(* ===== verification/Float32.v ===== *)
(** * Single-precision floating point

    The C type [float] as IEEE 754 binary32: the standard library's
    executable specification of floating-point arithmetic at precision 24
    and maximal exponent 128, with round-to-nearest-even.  Only what
    [wisol_sigfox__freq_str_to_fl] computes with is defined: conversion
    from [int], addition and division, and the conversion to [float] of a
    value computed in a wider format, for the implementations of C that
    evaluate [float] expressions in [double] or [long double].

    The lemmas are about the conversion: an [int] of magnitude below
    [2^24] is converted without rounding, to a mantissa of 24 digits when
    it is not zero.  [Rounding] has the lemmas on addition and division. *)

From Stdlib Require Import SpecFloat QArith Qpower Lqa.
From S2P Require Import Prelude.

Definition float : Type := spec_float.

Definition f32_prec : Z := 24.
Definition f32_emax : Z := 128.

(** [(float)z] for an [int] [z]. *)
Definition f32_of_int (z : Z) : float := binary_normalize f32_prec f32_emax z 0 false.

Definition f32_add (x y : float) : float := SFadd f32_prec f32_emax x y.
Definition f32_div (x y : float) : float := SFdiv f32_prec f32_emax x y.

(** The conversion to [float] of a value of a wider format. *)
Definition f32_narrow (x : float) : float :=
  match x with
  | S754_finite s m e => binary_round f32_prec f32_emax s m e
  | _ => x
  end.

(** The power of two of an exponent, as a rational. *)
Definition pow2 (e : Z) : Q := Qpower 2 e.

(** The rational a finite float denotes. *)
Definition f32_value (x : float) : option Q :=
  match x with
  | S754_zero _ => Some 0%Q
  | S754_finite s m e =>
      let q := (inject_Z (Z.pos m) * pow2 e)%Q in
      Some (if s then Qopp q else q)
  | _ => None
  end.

(** [nonneg r q]: the float [r] is zero or positive and finite, and
    denotes the rational [q]. *)
Definition nonneg (r : float) (q : Q) : Prop :=
  match r with
  | S754_zero false => (q == 0)%Q
  | S754_finite false m e => (q == inject_Z (Z.pos m) * pow2 e)%Q
  | _ => False
  end.

#[export] Instance nonneg_proper : Proper (eq ==> Qeq ==> iff) nonneg.
Proof.
  intros r ? <- q q' Hq. destruct r as [[]|[]| |[] m e]; cbn [nonneg]; try done.
  all: by rewrite Hq.
Qed.

(** ** Digits of a mantissa *)

Lemma digits2_pos_size m : digits2_pos m = Pos.size m.
Proof. induction m; simpl; by rewrite ?IHm. Qed.

Lemma iter_xO m k : Z.pos (Pos.iter xO m k) = Z.pos m * 2 ^ Z.pos k.
Proof.
  induction k as [|k IH] using Pos.peano_ind.
  - simpl. lia.
  - rewrite Pos.iter_succ, Pos2Z.inj_succ, Z.pow_succ_r by lia.
    rewrite Pos2Z.inj_xO, IH. lia.
Qed.

Lemma size_iter_xO m k : Pos.size (Pos.iter xO m k) = (Pos.size m + k)%positive.
Proof.
  induction k as [|k IH] using Pos.peano_ind.
  - simpl. lia.
  - rewrite Pos.iter_succ. simpl. rewrite IH. lia.
Qed.

Lemma size_bound m : 2 ^ (Z.pos (Pos.size m) - 1) <= Z.pos m < 2 ^ Z.pos (Pos.size m).
Proof.
  pose proof (Pos.size_gt m). pose proof (Pos.size_le m).
  split.
  - assert (2 ^ Z.pos (Pos.size m) <= 2 * Z.pos m).
    { change 2 with (Z.pos 2) at 1. rewrite <- Pos2Z.inj_pow. lia. }
    replace (Z.pos (Pos.size m)) with (Z.succ (Z.pos (Pos.size m) - 1)) in H1 by lia.
    rewrite Z.pow_succ_r in H1 by lia. lia.
  - change 2 with (Z.pos 2). rewrite <- Pos2Z.inj_pow. lia.
Qed.

(** ** Conversion of an integer *)

Lemma fexp_24 e : -125 <= e -> fexp 24 128 e = e - 24.
Proof. intros He. unfold fexp, emin. lia. Qed.

(** A mantissa of 24 digits with an exponent in range is its own rounding. *)
Lemma binary_round_aux_canonical sx m e :
  Z.pos (digits2_pos m) = 24 -> -149 <= e <= 104 ->
  binary_round_aux 24 128 sx (Z.pos m) e loc_Exact = S754_finite sx m e.
Proof.
  intros Hd He. unfold binary_round_aux.
  assert (Hs : shr_fexp 24 128 (Z.pos m) e loc_Exact =
               ({| shr_m := Z.pos m; shr_r := false; shr_s := false |}, e)).
  { unfold shr_fexp. cbn [Zdigits2 shr_record_of_loc]. rewrite Hd, fexp_24 by lia.
    by replace (24 + e - 24 - e) with 0 by lia. }
  rewrite Hs. cbn [shr_m loc_of_shr_record round_nearest_even]. rewrite Hs.
  cbn [shr_m]. by rewrite (proj2 (Z.leb_le _ _)) by (simpl; lia).
Qed.

Lemma binary_round_small sx m :
  Z.pos m < 2 ^ 24 ->
  exists m' s, binary_round 24 128 sx m 0 = S754_finite sx m' (- s) /\
    0 <= s <= 23 /\ Z.pos m' = Z.pos m * 2 ^ s.
Proof.
  intros Hm. unfold binary_round. rewrite digits2_pos_size.
  pose proof (size_bound m) as [Hlo Hhi].
  assert (Hd : Z.pos (Pos.size m) <= 24).
  { destruct (decide (Z.pos (Pos.size m) <= 24)); [done|].
    assert (2 ^ 24 <= 2 ^ (Z.pos (Pos.size m) - 1)) by (apply Z.pow_le_mono_r; lia). lia. }
  rewrite Z.add_0_r, fexp_24 by lia. unfold shl_align.
  destruct (Z.pos (Pos.size m) - 24 - 0) as [|k|k] eqn:E; [|lia|].
  - exists m, 0. rewrite binary_round_aux_canonical by (rewrite ?digits2_pos_size; lia).
    split; [done|]. split; lia.
  - exists (Pos.iter xO m k), (Z.pos k).
    rewrite binary_round_aux_canonical
      by (rewrite ?digits2_pos_size, ?size_iter_xO; lia).
    replace (Z.pos (Pos.size m) - 24) with (- Z.pos k) by lia.
    split; [done|]. split; [lia | apply iter_xO].
Qed.

(** ** Powers of two *)

Lemma pow2_pos e : (0 < pow2 e)%Q.
Proof. apply Qpower_0_lt. reflexivity. Qed.

Lemma pow2_add a b : (pow2 (a + b) == pow2 a * pow2 b)%Q.
Proof. apply Qpower_plus. discriminate. Qed.

Lemma pow2_nonneg e : 0 <= e -> (pow2 e == inject_Z (2 ^ e))%Q.
Proof. intros He. unfold pow2. by rewrite Zpower_Qpower. Qed.

Lemma pow2_opp e : (pow2 (- e) * pow2 e == 1)%Q.
Proof. rewrite <- pow2_add. by replace (- e + e) with 0 by lia. Qed.

Lemma f32_value_finite s m e :
  f32_value (S754_finite s m e) =
    Some (if s then - (inject_Z (Z.pos m) * pow2 e) else inject_Z (Z.pos m) * pow2 e)%Q.
Proof. done. Qed.

Lemma f32_of_int_pos m :
  Z.pos m < 2 ^ 24 ->
  exists m' e, f32_of_int (Z.pos m) = S754_finite false m' e /\
    (inject_Z (Z.pos m') * pow2 e == inject_Z (Z.pos m))%Q /\ -23 <= e <= 0.
Proof.
  intros Hm. destruct (binary_round_small false m Hm) as (m' & s & Hr & Hs & Hm').
  exists m', (- s). split; [exact Hr|]. split; [|lia].
  rewrite Hm', inject_Z_mult, <- (pow2_nonneg s) by lia.
  rewrite <- Qmult_assoc, (Qmult_comm (pow2 s)), pow2_opp. ring.
Qed.

Lemma nonneg_value r q :
  nonneg r q -> exists q', f32_value r = Some q' /\ (q' == q)%Q.
Proof.
  destruct r as [[]|[]| |[] m e]; try done; intros Hq; eexists; (split; [done|]);
    by symmetry.
Qed.

Lemma f32_of_int_nonneg z : 0 <= z < 2 ^ 24 -> nonneg (f32_of_int z) (inject_Z z).
Proof.
  intros Hz. destruct z as [|p|p]; [done| |lia].
  destruct (f32_of_int_pos p) as (m & e & -> & Hv & _); [lia|]. by rewrite <- Hv.
Qed.

(** Conversion to [float] is exact on every [int] of magnitude below
    [2^24]: the result is finite and denotes the integer.  The integers
    [atoi] returns for three and for six digits are in this range. *)
Lemma f32_of_int_exact z :
  Z.abs z < 2 ^ 24 ->
  exists q, f32_value (f32_of_int z) = Some q /\ (q == inject_Z z)%Q.
Proof.
  intros Hz. destruct z as [|p|p].
  - by exists 0%Q.
  - destruct (f32_of_int_pos p) as (m & e & -> & Hv & _); [lia|]. by eexists.
  - destruct (binary_round_small true p) as (m & s & Hr & Hs & Hm); [lia|].
    unfold f32_of_int, binary_normalize, f32_prec, f32_emax. rewrite Hr.
    eexists. split; [reflexivity|]. cbv beta iota.
    rewrite Hm, inject_Z_mult, <- (pow2_nonneg s) by lia.
    rewrite <- Qmult_assoc, (Qmult_comm (pow2 s)), pow2_opp.
    change (inject_Z (Z.neg p)) with (- inject_Z (Z.pos p))%Q. ring.
Qed.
************
TASK REQUIREMENTS: Wherever the word "eexists" appears in the records above, copy that line.

RESPONSE AREA:
  destruct r as [[]|[]| |[] m e]; try done; intros Hq; eexists; (split; [done|]);
  - destruct (f32_of_int_pos p) as (m & e & -> & Hv & _); [lia|]. by eexists.
    eexists. split; [reflexivity|]. cbv beta iota.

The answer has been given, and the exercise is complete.